Empagliflozin Impact on Hemodynamics in Patients With Heart Failure

Inclusion Criteria

• Established diagnosis of heart failure (for at least 16 weeks prior to the screening visit) with either preserved (LVEF>40%) or reduced systolic function (LVEF≤40%), due to either ischemic or non-ischemic etiology, documented by an imaging modality (echocardiography, nuclear imaging, LV angiography, magnetic resonance imaging) within the past 24 months.
• No major change in diuretic management for 48 hours prior to screening visit or 48 hours prior to randomization visit (major change defined by doubling of diuretic dose or addition of another diuretic medication)

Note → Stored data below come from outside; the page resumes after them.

Lemma a_dir_inv : file_inv a_fs a_dir.
Proof.
  assert (Hblk : blocks_ok a_view).
  { intros b. unfold a_view, updb at 1. destruct (b =? 34).
    - split; [done|]. do 3 (apply Forall_cons; split; [lia|]). apply Forall_replicate. lia.
    - unfold demo_view1, updb. destruct (b =? 33); [|apply demo_blocks_ok].
      split; [apply bit_set_size; done|apply bit_set_bytes; exact (bm_bytes _ _ demo_bitmap_ok 0 ltac:(done))]. }
  split; [| |apply a_dir_ok|exact Hblk|done|done|].
  - destruct demo_bitmap_ok1 as [B1 B2 B3 B4 B5].
    assert (HB : forall b, 0 <= b < sb_size demo_sb -> BBLOCK b demo_sb = 33).
    { intros b Hb. cbn [demo_sb sb_size] in Hb. unfold BBLOCK. rewrite BPB_eq, Z.div_small by lia. done. }
    split; [done|done| | |].
    + intros b _. apply Hblk.
    + intros b _. apply Hblk.
    + intros b Hb Hs. rewrite <- (B5 b Hb Hs). change (datastart (sb a_fs)) with 34 in Hb. cbn [a_fs sb demo_sb sb_size] in Hs.
      unfold allocated. cbn [a_fs sb]. rewrite HB by (cbn [demo_sb sb_size]; lia). done.
  - split; [done|done| | |].
    + intros k _. rewrite a_slot. destruct (k =? 0)%nat; [|done]. intros _. split; [done|]. vm_compute. reflexivity.
    + intros k k' _ _. rewrite !a_slot. destruct (Nat.eqb_spec k 0), (Nat.eqb_spec k' 0); try done. lia.
    + by rewrite a_slot.
  - split; try done. apply Forall_cons. split; [done|]. by apply Forall_replicate.
Qed.
Lemma ialloc_spec s v fl ty : built s v fl -> freeinode s < NINODES -> 0 < ty < 2 ^ 15 ->
  exists s' v', ialloc ty s = Done (inum_of (length fl)) s' /\ built s' v' (fl ++ [(ty, [])]).
Proof.
  intros [H1 H2 H3 H4 H5 H6 H7 H8] Hlt Ht. change NINODES with 200 in *. set (inum := inum_of (length fl)) in *.
  assert (Hi : 0 <= inum < NINODES) by (change NINODES with 200; unfold inum, inum_of in *; lia).
  set (s1 := mkimage (img s) (nsect s) (isb s) (u32 (inum + 1)) (freeblock s)).
  assert (Hs1 : on_image s1 v) by (destruct H1; by split).
  destruct (winode_spec s1 v Hs1 inum Hi (new_dinode ty) eq_refl) as (s' & K1 & Hs' & Hf & Hn).
  exists s', (store_inode mkfs_sb v inum (new_dinode ty)). split.
  { unfold ialloc. rewrite bind_gets, H2, bind_modify. fold s1.
    replace (mkdinode _ 0 0 _ _ _) with (new_dinode ty); [by rewrite (bind_Done _ _ _ _ _ K1)|].
    unfold new_dinode. rewrite (xshort_small ty) by lia. f_equal. unfold s16. rewrite Z.mod_small by lia. lia. }
  set (v' := store_inode _ _ _ _) in *. pose proof (oi_blocks _ _ H1 (IBLOCK inum mkfs_sb)) as [Hbs _].
  assert (Hold : forall k, (k < length fl)%nat -> dsk v' (inum_of k) = dsk v (inum_of k)).
  { intros k Hk. apply store_inode_other; [lia|done|done|unfold inum_of; lia|unfold inum, inum_of; lia]. }
  assert (Hnew : dsk v' inum = new_dinode ty).
  { apply store_inode_same; [done|done|]. split; cbn [new_dinode d_type d_major d_minor d_nlink d_size d_addrs]; unfold is_short; try (done || lia); by apply Forall_replicate. }
  assert (Hsl : forall d2 k, inode_ok mkfs_sb v d2 -> (k < NSLOT)%nat -> slot v' d2 k = slot v d2 k) by (intros; by apply store_slot).
  assert (Hin : inum_of (length fl) = inum) by done.
  split; rewrite ?length_app; cbn [length].
  - done.
  - rewrite Hn. cbn [freeinode s1]. rewrite u32_small by lia. unfold inum, inum_of. lia.
  - rewrite Hn. cbn [freeinode s1]. rewrite u32_small by lia. change NINODES with 200. lia.
  - rewrite Hf, sum_dblk_app. cbn [freeblock s1]. rewrite H4. change (sum_dblk [(ty, [])]) with 0. lia.
  - intros k f Hk. apply lookup_app_Some in Hk as [Hk|[Hk1 Hk2]].
    + pose proof (lookup_lt_Some _ _ _ Hk) as Hkl. destruct (H5 k f Hk) as [F1 F2 F3]. split; rewrite Hold by done; [done|done|].
      by apply store_holds.
    + apply list_lookup_singleton_Some in Hk2 as [Hz <-]. assert (k = length fl) as -> by lia. rewrite Hin. cbn [fst snd].
      assert (Hfile : is_file v' (dsk v' inum) []) by (rewrite Hnew; apply new_is_file).
      assert (Hmeta : dsk v' inum = mkdinode ty 0 0 1 (Z.of_nat (length (@nil Z))) (d_addrs (dsk v' inum))) by (by rewrite Hnew).
      split; [|done|done]. apply (dsk_wf ty []); [lia|done|done|done].
  - intros k k' Hk Hk' Hne a b Ha Hb. destruct (decide (k = length fl)) as [->|].
    { rewrite Hin, Hnew, new_slot. done. }
    assert (Hkl : (k < length fl)%nat) by lia. rewrite Hold by done. destruct (lookup_lt_is_Some_2 fl k Hkl) as [f Hf1].
    pose proof (hd_ok _ _ _ _ _ (fa_file _ _ _ _ (H5 k f Hf1))) as Hok. rewrite Hsl by done.
    destruct (decide (k' = length fl)) as [->|]. { rewrite Hin, Hnew, new_slot. done. }
    assert (Hkl' : (k' < length fl)%nat) by lia. rewrite Hold by done. destruct (lookup_lt_is_Some_2 fl k' Hkl') as [f' Hf1'].
    rewrite Hsl by (done || apply (hd_ok _ _ _ _ _ (fa_file _ _ _ _ (H5 k' f' Hf1')))).
    by apply H6.
  - unfold v'. rewrite store_low by (done || lia). done.
  - intros b Hb. unfold v'. rewrite store_low by (done || lia). by apply H8.
Qed.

• New York Heart Association (NYHA) class II, III or IV heart failure symptoms at the screening and randomization visit
• Presence of previously (≥ 2 weeks prior to screening visit) implanted CardioMEMs pulmonary artery pressure monitor for a clinical indication unrelated to the study.
• Pulmonary artery diastolic pressure ≥ 12 mmHg at the time of the screening visit (last measurement available prior to the screening visit).

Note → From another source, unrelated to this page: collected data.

(* ===== verification/UmallocInv.v ===== *)
(** * Correctness of the user-space allocator

    [F] are the free blocks in address order, [al] the blocks handed out; a
    block is its header's address and its size in units.  [cov x l] counts the blocks
    of [l] that contain address [x].  The invariant [heap_inv] says that the
    circular list from [base] visits exactly [F], that headers hold the
    sizes, and that no address is in two blocks or outside the heap.

    Theorems: over every sequence of [malloc], [free] of live blocks and client
    writes into live blocks, the live and the free blocks never overlap and
    lie in the heap; [malloc] gives a block large enough or fails because
    [sbrk] does. *)

From S2P Require Import Prelude Umalloc.
From Stdlib Require Import Sorted.

Abbreviation block := (Z * Z)%type.

Definition inside (x : Z) (b : block) : Z := if (b.1 <=? x) && (x <? b.1 + HDR * b.2) then 1 else 0.
Fixpoint cov (x : Z) (l : list block) : Z := match l with [] => 0 | b :: l' => inside x b + cov x l' end.

Lemma inside_01 x b : 0 <= inside x b <= 1.
Proof. unfold inside. destruct (_ && _); lia. Qed.
Lemma inside_iff x a s : inside x (a, s) = 1 <-> a <= x < a + HDR * s.
Proof. unfold inside. cbn. destruct (Z.leb_spec a x), (Z.ltb_spec x (a + HDR * s)); cbn; lia. Qed.
Lemma inside_join x a s t : 0 <= s -> 0 <= t -> inside x (a, s) + inside x (a + HDR * s, t) = inside x (a, s + t).
Proof.
  intros. unfold inside, HDR. cbn [fst snd]. repeat match goal with |- context [?p <=? ?q] => destruct (Z.leb_spec p q) | |- context [?p <? ?q] => destruct (Z.ltb_spec p q) end; cbn [andb]; lia.
Qed.
Lemma cov_app x l k : cov x (l ++ k) = cov x l + cov x k.
Proof. induction l as [|b l IH]; cbn [app cov]; lia. Qed.
Lemma cov_nonneg x l : 0 <= cov x l.
Proof. induction l as [|b l IH]; cbn [cov]; [lia|]. pose proof (inside_01 x b). lia. Qed.
Lemma cov_perm x l k : l ≡ₚ k -> cov x l = cov x k.
Proof. induction 1; cbn [cov]; lia. Qed.
Lemma cov_in x l b : b ∈ l -> inside x b <= cov x l.
Proof.
  intros [l1 [l2 ->]]%list_elem_of_split. rewrite cov_app. cbn [cov]. pose proof (cov_nonneg x l1). pose proof (cov_nonneg x l2). lia.
Qed.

• Ability to provide informed consent prior to initiating screening visit procedures

Exclusion Criteria

• Decompensated heart failure (hospitalization for heart failure within the 2 weeks prior to screening) or between screening and randomization
• History of type 1 diabetes
• Major change in diuretic management during 48 hours prior to screening visit or 48 hours prior to randomization visit. (major change defined by doubling of diuretic dose or addition of another diuretic medications)
• Significant variability in baseline pulmonary artery diastolic pressures during screening period. Defined as changes greater than +/- 6 mmHg from average pulmonary artery diastolic pressure during week 1 of the screening phase and average pulmonary artery diastolic pressure during week 2 of the screening phase for those patients with an average baseline pulmonary artery diastolic pressure during week 1 of the screening phase of <30 mmHg. If the average baseline pulmonary artery diastolic pressure during week 1 of the screening phase is ≥30 mmHg, then ≥20% relative change in average pulmonary diastolic pressure between week 1 and week 2 of the screening phase will be used to define significant variability.

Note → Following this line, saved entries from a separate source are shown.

(* ===== verification/ShRun.v ===== *)
(** * What the shell runs

    [expected] gives the programs a command runs and the three files each
    gets, by recursion on the command: a redirection replaces the input or the
    output, a pipe connects the output of its left side to the input of its
    right side.  The theorem: whatever fails, the processes [runcmd] makes
    call [exec] only as [expected] says, with no other descriptor left open
    (so that a reader of a pipe sees its end), and wait only with nothing but
    three files open; when no call fails they run all of it. *)

From S2P Require Import Prelude Sh ShParse.

(** Standard input, output and error. *)
Record stdio := mkstdio { s_in : endpoint; s_out : endpoint; s_err : endpoint }.

(** The descriptor table of a process with these three files only. *)
Definition table (f : stdio) : fds := [Some (s_in f); Some (s_out f); Some (s_err f)] ++ replicate (NOFILE - 3) None.

Fixpoint expected (path : list bool) (c : ast) (f : stdio) : list (list (list Z) * stdio) :=
  match c with
  | Simple [] => []
  | Simple argv => [(argv, f)]
  | Redirected c' file mode fd =>
      expected (false :: path) c'
        (if fd =? 0 then mkstdio (Opened file mode) (s_out f) (s_err f) else mkstdio (s_in f) (Opened file mode) (s_err f))
  | Piped l r =>
      expected (false :: path) l (mkstdio (s_in f) (WriteEnd path) (s_err f)) ++
      expected (true :: path) r (mkstdio (ReadEnd path) (s_out f) (s_err f))
  | Listed l r => expected (false :: path) l f ++ expected (true :: path) r f
  | Background c' => expected (false :: path) c' f
  end.

(** The calls of [exec] made by a process and its descendants. *)
Fixpoint execs (p : process) : list (list (list Z) * fds) :=
  match p with
  | Exit _ => []
  | Exec argv t => [(argv, t)]
  | Fork child parent => execs child ++ execs parent
  | Wait _ k => execs k
  end.

(** The tables they call [wait] with. *)
Fixpoint waits (p : process) : list fds :=
  match p with
  | Exit _ | Exec _ _ => []
  | Fork child parent => waits child ++ waits parent
  | Wait t k => t :: waits k
  end.

(** The redirections of a command are of input and output. *)
Fixpoint std_redirs (c : ast) : Prop :=
  match c with
  | Simple _ => True
  | Redirected c' _ _ fd => (fd = 0 \/ fd = 1) /\ std_redirs c'
  | Piped l r | Listed l r => std_redirs l /\ std_redirs r
  | Background c' => std_redirs c'
  end.

Lemma std_redirected rs : forall a, std_redirs a -> std_redirs (foldl redirected a rs).
Proof. induction rs as [|[k x] rs IH]; intros a Ha; [done|]. apply IH. split; [destruct k; auto|done]. Qed.
Lemma std_background n a : std_redirs a -> std_redirs (background n a).
Proof. by induction n. Qed.

Lemma derives_std nt ts a : derives nt ts a -> std_redirs a.
Proof.
  induction 1; cbn; eauto using std_background, std_redirected.
  apply std_redirected. done.
Qed.

(** ** The descriptors of a redirection and of the two sides of a pipe *)

Lemma redirect_table f e k : k = 0 \/ k = 1 ->
  alloc e (close (Z.to_nat k) (table f)) =
    Some (Z.to_nat k, table (if k =? 0 then mkstdio e (s_out f) (s_err f) else mkstdio (s_in f) e (s_err f))).
Proof. by intros [-> | ->]. Qed.

Definition piped_table (r w : endpoint) (f : stdio) : fds :=
  [Some (s_in f); Some (s_out f); Some (s_err f); Some r; Some w] ++ replicate (NOFILE - 5) None.

Lemma pipe_tables r w f :
  (exists t, alloc r (table f) = Some (3%nat, t) /\ alloc w t = Some (4%nat, piped_table r w f)) /\
  close 4 (close 3 (dup 4 (close 1 (piped_table r w f)))) = table (mkstdio (s_in f) w (s_err f)) /\
  close 4 (close 3 (dup 3 (close 0 (piped_table r w f)))) = table (mkstdio r (s_out f) (s_err f)) /\
  close 4 (close 3 (piped_table r w f)) = table f.
Proof. split; [by eexists|done]. Qed.

Section Run.
Context (open_ok : list Z -> Z -> bool) (pipe_ok : list bool -> bool) (fork_ok : list bool -> bool -> bool).

Abbreviation run := (runcmd open_ok pipe_ok fork_ok).
Abbreviation with_tables := (fmap (M := list) (prod_map id table)).

Lemma execs_fork1 path b p q l l' : execs p `sublist_of` l -> execs q `sublist_of` l' -> execs (fork1 fork_ok path b p q) `sublist_of` l ++ l'.
Proof. intros H1 H2. unfold fork1. destruct (fork_ok path b); cbn; [by apply sublist_app|apply sublist_nil_l]. Qed.

Lemma runcmd_sublist c : forall path f, std_redirs c -> execs (run path c (table f)) `sublist_of` with_tables (expected path c f).
Proof.
  induction c as [argv|c IH file mode fd|l IHl r IHr|l IHl r IHr|c IH]; intros path f Hc; cbn [runcmd expected].
  - by destruct argv.
  - destruct Hc as [Hfd Hc]. cbv zeta. rewrite redirect_table by done. destruct (open_ok file mode); [by apply IH|apply sublist_nil_l].
  - destruct Hc as [Hl Hr]. destruct (pipe_ok path); [|apply sublist_nil_l].
    destruct (pipe_tables (ReadEnd path) (WriteEnd path) f) as [(t & -> & ->) (-> & -> & ->)]. rewrite fmap_app.
    apply execs_fork1; [by apply IHl|]. rewrite <- (app_nil_r (with_tables _)). by apply execs_fork1; [apply IHr|].
  - destruct Hc. rewrite fmap_app. apply execs_fork1; [by apply IHl|by apply IHr].
  - rewrite <- (app_nil_r (with_tables _)). by apply execs_fork1; [apply IH|].
Qed.

Definition standard (t : fds) : Prop := exists f, t = table f.

Lemma waits_fork1 path b p q : Forall standard (waits p) -> Forall standard (waits q) -> Forall standard (waits (fork1 fork_ok path b p q)).
Proof. intros Hp Hq. unfold fork1. destruct (fork_ok path b); cbn; [by apply Forall_app_2|done]. Qed.

Lemma runcmd_waits c : forall path f, std_redirs c -> Forall standard (waits (run path c (table f))).
Proof.
  induction c as [argv|c IH file mode fd|l IHl r IHr|l IHl r IHr|c IH]; intros path f Hc; cbn [runcmd].
  - by destruct argv.
  - destruct Hc as [Hfd Hc]. cbv zeta. rewrite redirect_table by done. destruct (open_ok file mode); [by apply IH|done].
  - destruct Hc as [Hl Hr]. destruct (pipe_ok path); [|done].
    destruct (pipe_tables (ReadEnd path) (WriteEnd path) f) as [(t & -> & ->) (-> & -> & ->)].
    apply waits_fork1; [by apply IHl|]. apply waits_fork1; [by apply IHr|].
    repeat (apply Forall_cons; split; [by exists f|]). done.
  - destruct Hc. apply waits_fork1; [by apply IHl|]. apply Forall_cons. split; [by exists f|by apply IHr].
  - by apply waits_fork1; [apply IH|].
Qed.

Lemma runcmd_all c : (forall x m, open_ok x m = true) -> (forall p, pipe_ok p = true) -> (forall p b, fork_ok p b = true) ->
  forall path f, std_redirs c -> execs (run path c (table f)) = with_tables (expected path c f).
Proof.
  intros Ho Hp Hf. induction c as [argv|c IH file mode fd|l IHl r IHr|l IHl r IHr|c IH]; intros path f Hc; cbn [runcmd expected]; unfold fork1; rewrite ?Ho, ?Hp, ?Hf.
  - by destruct argv.
  - destruct Hc as [Hfd Hc]. cbv zeta. rewrite redirect_table by done. auto.
  - destruct Hc as [Hl Hr]. destruct (pipe_tables (ReadEnd path) (WriteEnd path) f) as [(t & -> & ->) (-> & -> & ->)].
    cbn [execs]. rewrite fmap_app, IHl, IHr, app_nil_r by done. done.
  - destruct Hc. cbn [execs]. by rewrite fmap_app, IHl, IHr.
  - cbn [execs]. by rewrite app_nil_r, IH.
Qed.
End Run.

(** C35: For a command line the shell accepts, run with the three standard
    files open: whatever calls of [open], [pipe] or [fork] fail, every program
    started is one the command names, with the redirections and pipe ends it
    asks for as its files 0, 1 and 2 and every other descriptor closed; a
    shell process that waits for its children has closed its pipe ends too, so
    that the programs of a pipe see its end; and when none fails, all programs
    are started. *)
Theorem runcmd_connects ts c open_ok pipe_ok fork_ok path f : derives Line ts c ->
  execs (runcmd open_ok pipe_ok fork_ok path c (table f)) `sublist_of` (prod_map id table <$> expected path c f) /\
  Forall (fun t => exists g, t = table g) (waits (runcmd open_ok pipe_ok fork_ok path c (table f))) /\
  ((forall x m, open_ok x m = true) -> (forall p, pipe_ok p = true) -> (forall p b, fork_ok p b = true) ->
   execs (runcmd open_ok pipe_ok fork_ok path c (table f)) = prod_map id table <$> expected path c f).
Proof. intros H%derives_std. split; [by apply runcmd_sublist|]. split; [by apply runcmd_waits|]. intros. by apply runcmd_all. Qed.

Definition console3 : stdio := mkstdio (Inherited 0) (Inherited 1) (Inherited 2).
Lemma runcmd_connects_witness :
  execs (runcmd (fun _ _ => true) (fun _ => true) (fun _ _ => true) [] (Piped (Simple [[97]]) (Simple [[98]])) (table console3)) =
  [([[97]], table (mkstdio (Inherited 0) (WriteEnd []) (Inherited 2))); ([[98]], table (mkstdio (ReadEnd []) (Inherited 1) (Inherited 2)))].
Proof.
  assert (Hd : derives Line (([IWord [97]] ≫= item_toks) ++ TOp Bar :: ([IWord [98]] ≫= item_toks)) (Piped (Simple [[97]]) (Simple [[98]]))).
  { rewrite <- (app_nil_r (_ ++ _ :: _)). apply (d_line _ _ 0). apply d_pipe; [|apply d_single]; [apply (d_simple [IWord [97]])|apply (d_simple [IWord [98]])]; apply Nat.ltb_lt; reflexivity. }
  apply (proj2 (proj2 (runcmd_connects _ _ (fun _ _ => true) (fun _ => true) (fun _ _ => true) [] console3 Hd))); reflexivity.
Defined.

• Initiation of hydralazine, long-acting nitrates, beta blockers, angiotensin-converting enzyme inhibitors (ACEIs) , angiotensin II receptor blockers (ARBs) or valsartan/sacubitril in the prior 4 weeks prior to screening
• Estimated glomerular filtration rate (eGFR) < 30 mL/min/1.73 m2 at the screening visit
• Admission for an acute coronary syndrome (ST-elevation myocardial infarction, non-ST-elevation myocardial infarction, or unstable angina), percutaneous coronary intervention, or cardiac surgery within 30 days prior to the screening visit.
• Implantation of cardiac resynchronization therapy (CRT) device within the previous 90 days.
• Implantation of the CardioMEMs device within the past 2 weeks.
• Planned cardiovascular revascularization (percutaneous intervention or surgical) or major cardiac surgery (coronary artery bypass grafting, valve replacement, ventricular assist device, cardiac transplantation, or any other surgery requiring thoracotomy), or planned implantation of cardiac resynchronization therapy (CRT) device within the 90 days after the screening visit.
• Participation in any interventional clinical trial (with an investigational drug or device) that is not an observational registry within the 4 weeks prior to the screening visit.
• History of hypersensitivity to empagliflozin
• For women of child-bearing potential: Current or planned pregnancy or currently lactating
• Life expectancy <1 year at the screening visit
• Patients who are volume depleted based upon physical examination at the time of the screening or randomization visit
• Pulmonary artery diastolic pressure < 12 mmHg at the time of the screening visit (average of last four measurements available prior to the screening visit).